Le troisième accord complémentaire ci-dessus mentionné, dont l'interprétation fait l'objet du litige devant le juge national, est encore en vigueur, malgré les dispositions de l'article 6 du règlement no 1408/71, ainsi que cela résulte expressément de son annexe 2 auquel se réfère l'article 7, paragraphe 2, du même règlement. Conformément aux dispositions générales servant de préambule à la liste des conventions incluses dans cette annexe, «dans la mesure où les dispositions mentionnées à la présente annexe prévoient des références à d'autres dispositions conventionnelles, ces références sont remplacées par des références aux dispositions correspondantes du règlement, pour autant que les dispositions conventionnelles en cause ne sont pas elles-mêmes mentionnées à la présente annexe.» L'article 1 de l'accord complémentaire conclu entre la République fédérale et la Belgique se réfère en particulier à l'article 1 de la Convention générale de sécurité sociale intervenue entre la Belgique et l'Allemagne laquelle, en son point 12, définit les notions de «prestations, pensions ou rentes.» Cette disposition ne figure pas à l'annexe II du règlement CEE no 1408/71. L'article 2 du troisième accord complémentaire, qui fait l'objet de la demande d'interprétation formulée par le juge national, concerne le paiement des prestations mentionnées à l'article 1 de ce même accord complémentaire, à savoir les pensions ou rentes définies précisément dans la Convention générale. En application de la disposition générale servant de préambule à la liste de l'annexe II du règlement no 1408, les dispositions correspondantes de ce règlement ont été substituées aux dispositions de la Convention générale qui définissait les notions en question et auxquelles se référait l'accord complémentaire. Pour appliquer l'accord complémentaire, il sera donc nécessaire de se fonder sur les notions de prestation, pension ou rente qui sont définies par la législation communautaire en matière de sécurité sociale. Il existe par conséquent un lien logique, étroit et nécessaire entre la question d'interprétation posée par le juge allemand, que nous sommes incompétents à connaître, et la question de savoir si les prestations réclamées par la demanderesse peuvent être englobées dans la notion de pension ou de rente au sens de la réglementation communautaire concernant la sécurité sociale des travailleurs.
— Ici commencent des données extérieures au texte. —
(** Round robin distributes evenly: while all paths are live and their sends
    succeed, the [j]-th packet goes out on the [j]-th path after the cursor
    and on no other, so every path carries one packet in each round of as
    many packets as there are paths. *)
Theorem round_robin_rotates net now k : forall e,
  all_live e now -> mp_paths e <> [] -> mp_scheduler e = RoundRobin -> (forall i, net i = None) ->
  (send_many net e now k).2
  = map (fun j => [((mp_rr_cursor e + j) mod length (mp_paths e))%nat]) (seq 1 k).
Proof.
  induction k as [|k IH]; intros e Hl Hne Hs Hnet; [done|]. cbn [send_many].
  destruct (round_robin_step e now net Hl Hne Hs Hnet) as (e' & -> & Hl' & Hn & Hs' & Hc).
  assert (Hne' : mp_paths e' <> []) by (intros E; rewrite E in Hn; by destruct (mp_paths e)).
  specialize (IH e' Hl' Hne' Hs' Hnet). destruct (send_many net e' now k) as [e2 rest]. cbn [snd] in *.
  rewrite IH, Hn, Hc. cbn [seq map]. f_equal. rewrite <- (seq_shift k 1), map_map. apply map_ext. intros j.
  f_equal. rewrite Nat.Div0.add_mod_idemp_l. f_equal. lia.
Qed.

(** ** Choosing by a key *)

Lemma active_indices_In e i p :
  In (i, p) (active_indices e) <-> mp_paths e !! i = Some p /\ ps_active p = true.
Proof.
  unfold active_indices. rewrite filter_In. cbn [snd]. rewrite <- list_elem_of_In.
  rewrite elem_of_lookup_imap. split.
  - intros [(j & q & [= -> ->] & Hq) Ha]. by split.
  - intros [Hq Ha]. split; [|done]. by exists i, p.
Qed.

Lemma active_indices_sorted e : StronglySorted lt (map fst (active_indices e)).
Proof.
  unfold active_indices. generalize (mp_paths e). intros l.
  assert (Hg : forall (l : list PathState) off,
    StronglySorted lt (map fst (List.filter (fun x => ps_active x.2) (imap (fun i p => ((off + i)%nat, p)) l)))
    /\ Forall (fun i => (off <= i)%nat) (map fst (List.filter (fun x => ps_active x.2) (imap (fun i p => ((off + i)%nat, p)) l)))).
  { clear. induction l as [|p l IH]; intros off; [by split; constructor|].
    assert (E : imap (fun i p => ((off + i)%nat, p)) (p :: l) = (off, p) :: imap (fun i p => ((S off + i)%nat, p)) l).
    { rewrite imap_cons. rewrite Nat.add_0_r. f_equal. apply imap_ext. intros i x _. cbn. f_equal. lia. }
    rewrite E. cbn [List.filter snd]. destruct (IH (S off)) as [H1 H2].
    assert (H3 : Forall (fun i => (off <= i)%nat)
      (map fst (List.filter (fun x => ps_active x.2) (imap (fun i p => ((S off + i)%nat, p)) l))))
      by (eapply List.Forall_impl; [|exact H2]; cbn beta; lia).
    destruct (ps_active p); cbn [map fst]; [|by split].
    split; [constructor; [done|]|by constructor].
    eapply List.Forall_impl; [|exact H2]. cbn beta. lia. }
  apply (Hg l 0%nat).
Qed.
Il convient donc dans cette perspective d'interpréter les notions en question.
Nous avons vu que les prestations auxquelles la demanderesse en appel prétend avoir droit en vertu de l'article 2 du troisième accord complémentaire sont l'indemnité forfaitaire à verser à la veuve en cas de remariage et l'allocation de décès prévue par le Reichsversicherungsordnung allemand.
En application de l'article 1, s), du règlement no 3 et de l'article 1, t), du règlement no 1408/71, l'expression «prestations, pensions ou rentes» désigne, entre autres, «les prestations en capital qui peuvent être substituées aux pensions ou rentes». Une indemnité forfaitaire du genre de ce que prévoit l'article 615 du Reichsversicherungsordnung en faveur de la veuve en cas de remariage constitue une prestation en capital «una tantum» qui coïncide avec la cessation des prestations versées au titre de la pension de veuve. S'agit-il donc d'une prestation en capital qui se substitue à ladite pension au sens des dispositions communautaires ci-dessus mentionnées? Cette opinion n'a pas été, dans le passé, celle du Bundessozialgericht qui a estimé, dans un arrêt du 12 novembre 1969 cité dans les observations de la Commission, que l'indemnité versée à la veuve à l'occasion d'un ramariage ne se substitue pas à une pension ou à une rente, mais lui est accordée pour une raison de morale sociale, dans le but de faciliter le remariage de la veuve et éviter en conséquence le «concubinage des pensionnés» ; elle ne pourrait donc être accordée hors du territoire national. Dans cet arrêt, le Bundessozialgericht a estimé que la notion de prestation en capital, susceptible d'être substituée aux pensions ou rentes visées à l'article 1, s), du règlement no 3 du Conseil, vise seulement les prestations destinées à se substituer à des prestations périodiques futures.
Plus récemment, dans l'arrêt du 21 décembre 1971, le Bundessozialgericht, statuant en chambres réunies («Großer Senat»), a modifié sa conception de façon radicale.
La juridiction suprême allemande a fait observer qu'il existait des rapports étroits entre la pension de veuve et l'indemnité forfaitaire versée en cas de remariage: le montant de cette dernière dépend du niveau de la première, dans la mesure où il correspond, sur le plan économique, au paiement anticipe de cinq années de ladite pension; en cas de dissolution du nouveau mariage, la pension de veuve peut revivre, l'indemnité précitée étant alors imputée sur la pension. Le Bundessozialgericht en a déduit que l'indemnité devait être versée même à l'étranger, également lorsque ce versement n'était prévu ni par le droit communautaire, ni par des conventions interétatiques («Entscheidungen des Bundessozialgerichts», volume 33, 1972, p. 290).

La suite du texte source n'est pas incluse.